━━━━━ SUPPLIED INFORMATION ━━━━━

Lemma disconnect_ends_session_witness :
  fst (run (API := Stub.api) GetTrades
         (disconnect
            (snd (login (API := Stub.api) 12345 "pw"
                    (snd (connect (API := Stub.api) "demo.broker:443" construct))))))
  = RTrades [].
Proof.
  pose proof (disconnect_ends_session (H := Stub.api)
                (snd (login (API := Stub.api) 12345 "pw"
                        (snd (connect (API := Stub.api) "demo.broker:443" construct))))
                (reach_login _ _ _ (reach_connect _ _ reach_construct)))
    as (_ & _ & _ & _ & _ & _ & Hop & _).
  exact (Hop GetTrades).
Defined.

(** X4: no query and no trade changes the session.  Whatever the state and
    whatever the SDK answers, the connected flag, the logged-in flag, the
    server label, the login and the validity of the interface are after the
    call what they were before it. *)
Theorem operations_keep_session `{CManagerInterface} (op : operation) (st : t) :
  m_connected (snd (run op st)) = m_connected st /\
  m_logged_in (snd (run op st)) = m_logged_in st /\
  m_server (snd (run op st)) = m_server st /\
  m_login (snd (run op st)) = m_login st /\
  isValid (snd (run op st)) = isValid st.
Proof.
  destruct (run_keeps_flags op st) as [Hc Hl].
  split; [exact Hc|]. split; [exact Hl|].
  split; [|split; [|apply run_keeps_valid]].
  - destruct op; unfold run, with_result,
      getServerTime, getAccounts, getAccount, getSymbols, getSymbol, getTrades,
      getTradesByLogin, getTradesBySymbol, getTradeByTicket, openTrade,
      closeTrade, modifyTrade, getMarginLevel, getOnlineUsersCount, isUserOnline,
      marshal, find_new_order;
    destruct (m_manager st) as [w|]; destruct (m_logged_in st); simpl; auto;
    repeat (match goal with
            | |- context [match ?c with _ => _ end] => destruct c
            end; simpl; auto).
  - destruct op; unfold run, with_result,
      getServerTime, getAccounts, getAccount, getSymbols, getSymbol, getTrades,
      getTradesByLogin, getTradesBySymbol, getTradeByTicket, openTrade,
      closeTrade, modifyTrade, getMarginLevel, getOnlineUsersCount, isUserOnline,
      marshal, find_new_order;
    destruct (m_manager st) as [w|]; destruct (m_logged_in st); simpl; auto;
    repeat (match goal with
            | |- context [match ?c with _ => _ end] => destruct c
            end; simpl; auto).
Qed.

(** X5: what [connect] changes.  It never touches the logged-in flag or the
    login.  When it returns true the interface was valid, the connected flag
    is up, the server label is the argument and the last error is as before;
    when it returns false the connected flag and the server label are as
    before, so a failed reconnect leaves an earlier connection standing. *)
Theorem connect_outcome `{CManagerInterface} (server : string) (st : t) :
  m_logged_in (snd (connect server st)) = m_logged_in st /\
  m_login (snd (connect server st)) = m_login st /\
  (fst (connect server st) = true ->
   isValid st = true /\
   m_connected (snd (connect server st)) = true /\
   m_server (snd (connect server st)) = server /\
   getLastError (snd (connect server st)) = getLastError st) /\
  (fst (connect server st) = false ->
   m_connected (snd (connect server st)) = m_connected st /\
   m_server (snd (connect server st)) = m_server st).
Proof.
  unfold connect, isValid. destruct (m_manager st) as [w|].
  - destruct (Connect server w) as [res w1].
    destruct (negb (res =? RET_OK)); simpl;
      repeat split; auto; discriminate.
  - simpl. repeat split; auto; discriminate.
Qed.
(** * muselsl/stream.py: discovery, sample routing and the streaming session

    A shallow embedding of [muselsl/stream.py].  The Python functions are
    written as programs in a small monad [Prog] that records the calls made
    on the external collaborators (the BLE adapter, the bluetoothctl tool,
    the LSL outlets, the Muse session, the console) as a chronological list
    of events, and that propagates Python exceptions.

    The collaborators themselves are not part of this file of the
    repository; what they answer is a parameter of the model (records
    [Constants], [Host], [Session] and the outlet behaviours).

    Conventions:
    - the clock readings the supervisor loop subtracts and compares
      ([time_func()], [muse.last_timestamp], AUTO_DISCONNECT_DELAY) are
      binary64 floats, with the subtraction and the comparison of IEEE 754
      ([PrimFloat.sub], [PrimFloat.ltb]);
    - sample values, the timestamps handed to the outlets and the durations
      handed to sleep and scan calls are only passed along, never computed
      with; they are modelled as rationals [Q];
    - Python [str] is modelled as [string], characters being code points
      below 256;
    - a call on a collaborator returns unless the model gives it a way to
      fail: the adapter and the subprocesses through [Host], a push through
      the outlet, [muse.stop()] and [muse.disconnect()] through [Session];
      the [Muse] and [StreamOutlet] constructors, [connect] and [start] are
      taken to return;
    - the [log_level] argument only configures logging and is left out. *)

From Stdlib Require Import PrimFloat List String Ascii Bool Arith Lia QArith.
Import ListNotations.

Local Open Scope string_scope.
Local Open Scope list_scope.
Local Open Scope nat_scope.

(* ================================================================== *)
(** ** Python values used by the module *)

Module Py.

━━━━━

→ **EXERCISE DESCRIPTION**
Show a copy of each line from the records above in which the string "discriminate" occurs.

→ **FINAL ANSWER**
      repeat split; auto; discriminate.
  - simpl. repeat split; auto; discriminate.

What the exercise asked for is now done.